The researchers conducted a case-control study involving 821 patients with RA who were matched with 2,455 controls (mean age 62 years, 73 percent female). Each RA case was matched to three controls based on age, sex, and location of residence at the time of the biobank survey. Prevalence of comorbidities among patients with RA and time association of comorbidity development relative to RA onset were evaluated. Presence or absence and age of onset of comorbidities were self-reported by the participants during the survey. [EULAR 2019, abstract OP0088]
Prior to diagnosis of RA, significantly more patients in the RA group had a higher prevalence of IBD (1.9 percent vs 0.5 percent; p<0.001) and T1D (1.3 percent vs 0.4 percent; p=0.01) compared with the non-RA group.
“The increased occurrence of IBD and T1D prior to RA suggests either a predisposition to RA development or a shared immunological defect, meriting further study,” said Kronzer.
Compared with the non-RA group, the RA group also showed a significantly higher prevalence of comorbidities, such as osteoarthritis (50 percent vs 38 percent; p<0.001), gastroesophageal reflux disease (38 percent vs 28 percent; p<0.001), cataracts (35 percent vs 29 percent; p=0.003), and sleep apnoea (20 percent vs 15 percent; p<0.001) at the time of the baseline survey.
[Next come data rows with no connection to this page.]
Lemma handleKeydown_moves_selection_grid :
  exists w',
    handleKeydown 38 grid_last_selected = Ok w'
    /\ selected (nav w') = Elem (item 1 100 0).
Proof.
  assert (Hne : DIRECTION.up <> "") by discriminate.
  assert (Hother : el_id (item 1 100 0) <> el_id (item 3 100 50))
    by (simpl; lia).
  destruct (handleKeydown_moves_selection grid_last_selected 38 DIRECTION.up
              (item 3 100 50) (item 1 100 0)
              eq_refl Hne eq_refl eq_refl Hother)
    as (w' & Hrun & Hsel & _).
  exists w'. split; assumption.
Defined.

(** With an empty scan a bound key does nothing but stop the default action
    of the event: no error, no selection, no marker, no scroll. This holds
    for every direction while nothing was selected yet, and for Up and Down
    also with an element selected. *)
Theorem handleKeydown_no_candidates (w : World) (k : Z)
  (direction : string) :
  elements (nav w) = Some [] ->
  keys (nav w) !! k = Some direction ->
  is_direction direction ->
  selected (nav w) = Null
  \/ ((exists sel, selected (nav w) = Elem sel)
      /\ (direction = DIRECTION.up \/ direction = DIRECTION.down)) ->
  handleKeydown k w = Ok (emit PreventDefault (log_info "handleKeydown" w)).
Proof.
  intros Hall Hk Hdir Hcase.
  assert (Hgiven : given (Some direction) = Some direction).
  { destruct Hdir as [-> | [-> | [-> | ->]]]; reflexivity. }
  unfold handleKeydown. cbn [log_info emit nav]. rewrite Hk, Hgiven.
  cbn [nav]. destruct Hcase as [Hs | ((sel & Hs) & Hvertical)]; rewrite Hs.
  - cbn [truthy]. unfold the_elements. rewrite Hall. reflexivity.
  - cbn [truthy].
    assert (Hnext : getNextElement (nav w) direction = Ok None).
    { unfold getNextElement, the_elements. rewrite Hs, Hall.
      destruct Hvertical as [-> | ->]; reflexivity. }
    rewrite Hnext. reflexivity.
Qed.

Lemma handleKeydown_no_candidates_empty :
  handleKeydown 40 (enable (fresh_world [] (sample_container 0 0)))
  = Ok (emit PreventDefault
          (log_info "handleKeydown"
             (enable (fresh_world [] (sample_container 0 0))))).
Proof.
  apply (handleKeydown_no_candidates
           (enable (fresh_world [] (sample_container 0 0))) 40
           DIRECTION.down);
    [reflexivity | reflexivity | | left; reflexivity].
  right. right. right. reflexivity.
Defined.

(** ** Scrolling the page *)

(** An element the container shows but the window does not is scrolled at
    page level: Up puts its absolute top, the sum of the offsets along its
    [offsetParent] chain, on the body's top offset; Down puts its absolute
    bottom at the body's top offset plus the height of the document element.
    The container is not scrolled. *)
Theorem scrollTo_page_level (el : Element) (w : World) :
  inScrollContainerViewport el w = true ->
  inViewport el w = false ->
  (let w' := scrollTo el DIRECTION.up w in
   absoluteOffsetTop el - body_scrollTop w' = body_offsetTop (host w)
   /\ scroll_container w' = scroll_container w)
  /\ (let w' := scrollTo el DIRECTION.down w in
      absoluteOffsetTop el + offsetHeight el - body_scrollTop w'
      = body_offsetTop (host w) + clientHeight (host w)
      /\ scroll_container w' = scroll_container w)
  /\ (let w' := scrollTo el DIRECTION.left w in
      absoluteOffsetLeft el - body_scrollLeft w' = body_offsetLeft (host w)
      /\ scroll_container w' = scroll_container w)
  /\ (let w' := scrollTo el DIRECTION.right w in
      absoluteOffsetLeft el + offsetWidth el - body_scrollLeft w'
      = body_offsetLeft (host w) + clientWidth (host w)
      /\ scroll_container w' = scroll_container w).
Proof.
  intros Hin Hout.
  assert (Hrun : forall d,
             scrollTo el d w
             = let w1 := emit (ScrollTo (el_id el) d) w in
               if String.eqb d DIRECTION.left then
                 with_body_scrollLeft
                   (absoluteOffsetLeft el - body_offsetLeft (host w)) w1
               else if String.eqb d DIRECTION.up then
                 with_body_scrollTop
                   (absoluteOffsetTop el - body_offsetTop (host w)) w1
               else if String.eqb d DIRECTION.right then
                 with_body_scrollLeft
                   (absoluteOffsetLeft el - body_offsetLeft (host w)
                    - (clientWidth (host w) - offsetWidth el)) w1
               else if String.eqb d DIRECTION.down then
                 with_body_scrollTop
                   (absoluteOffsetTop el - body_offsetTop (host w)
                    - (clientHeight (host w) - offsetHeight el)) w1
               else w1).
  { intros d. unfold scrollTo.
    change (inScrollContainerViewport el (emit (ScrollTo (el_id el) d) w))
      with (inScrollContainerViewport el w).
    change (inViewport el (emit (ScrollTo (el_id el) d) w))
      with (inViewport el w).
    rewrite Hin, Hout. reflexivity. }
  rewrite !Hrun. simpl. repeat split; lia.
Qed.

(** The absolute offset of a nested element adds the offsets of its
    ancestors. *)
Example absoluteOffsetTop_nested : absoluteOffsetTop deep_item = 1230.
Proof. reflexivity. Qed.

Lemma scrollTo_page_level_nested :
  body_scrollTop (scrollTo deep_item DIRECTION.down page_world)
  = 1230 + 50 - (8 + 600).
Proof.
  destruct (scrollTo_page_level deep_item page_world eq_refl eq_refl)
    as (_ & (Hdown & _) & _).
  simpl in Hdown. simpl. lia.
Defined.

(** ** The life cycle of the listener *)

Lemma removeEventListener_absent (h : nat) (l : list nat) :
  ~ In h l -> List.filter (fun x => negb (Nat.eqb x h)) l = l.
Proof.
  intros Habsent. induction l as [|x l IH]; [reflexivity|]. simpl.
  destruct (Nat.eqb_spec x h) as [->|Hne]; simpl.
  - exfalso. apply Habsent. now left.
  - rewrite IH; [reflexivity|]. intros Hin. apply Habsent. now right.
Qed.

Lemma removeEventListener_twice (h : nat) (l : list nat) :
  List.filter (fun x => negb (Nat.eqb x h))
    (List.filter (fun x => negb (Nat.eqb x h)) l)
  = List.filter (fun x => negb (Nat.eqb x h)) l.
Proof.
  apply removeEventListener_absent. intros Hin.
  apply filter_In in Hin as (_ & Hne). now rewrite Nat.eqb_refl in Hne.
Qed.

Lemma disable_wiring (w : World) :
  listeners (disable w)
  = match keydownHandler (nav w) with
    | Some h => List.filter (fun x => negb (Nat.eqb x h)) (listeners w)
    | None => listeners w
    end
  /\ next_closure (disable w) = next_closure w
  /\ keydownHandler (nav (disable w)) = keydownHandler (nav w)
  /\ enabled (nav (disable w)) = Some false
  /\ elements (nav (disable w)) = elements (nav w)
  /\ scroll_state (disable w) = scroll_state w.
Proof.
  destruct w as [[o s h ks en els] ? ? ? ? ? ? ? ? ? ?].
  unfold disable, unselect. destruct h, s; repeat split.
Qed.

(** From a state whose listeners are closures allocated earlier, [enable()]
    followed by [disable()] leaves the listeners as they were before, with
    the navigator marked disabled. *)
Theorem disable_undoes_enable (w : World) :
  closures_allocated w ->
  listeners (disable (enable w)) = listeners w
  /\ enabled (nav (disable (enable w))) = Some false.
Proof.
  intros Halloc.
  destruct (enable_listeners w Halloc) as (Hl & _ & Hh & _).
  destruct (disable_wiring (enable w)) as (Hd & _ & _ & He & _).
  split; [|exact He].
  rewrite Hd, Hh, Hl, List.filter_app. simpl. rewrite Nat.eqb_refl. simpl.
  rewrite app_nil_r. apply removeEventListener_absent.
  intros Hin. apply Halloc in Hin. lia.
Qed.

Lemma disable_undoes_enable_fresh :
  listeners (disable (enable (fresh_world grid (sample_container 0 0)))) = [].
Proof.
  assert (Halloc : closures_allocated
                     (fresh_world grid (sample_container 0 0))).
  { intros h Hin. simpl in Hin. destruct Hin. }
  destruct (disable_undoes_enable
              (fresh_world grid (sample_container 0 0)) Halloc)
    as (Hl & _).
  exact Hl.
Defined.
After RA diagnosis, a significantly higher prevalence of venous thromboembolism (10 percent vs 6 percent; p<0.001) and epilepsy (3 percent vs 1 percent; p=0.003) was evident in patients with RA than those without.
Results also showed that patients with RA were more likely to develop myocardial infarction (3.8 percent vs 1.2 percent; p<0.001) than those without RA.
Hyperlipidaemia was significantly lower in the RA group than the non-RA group (11.4 percent vs 16.4 percent; p=0.004).
The incidence of cancer occurred at a rate of 31 percent in the RA group and 32 percent in the non-RA group. “[Of note,] RA was not associated with an increased risk of cancer,” said Kronzer.
“[However,] many comorbidities were associated with RA, including several potentially novel comorbidities such as COPD, epilepsy, and acid reflux,” said Kronzer.“These results are important because understanding the timeline of comorbidity development in patients with RA will inform our knowledge of the disease progression and help identify targets for improving outcomes,” said EULAR President, Professor Hans Bijlsma.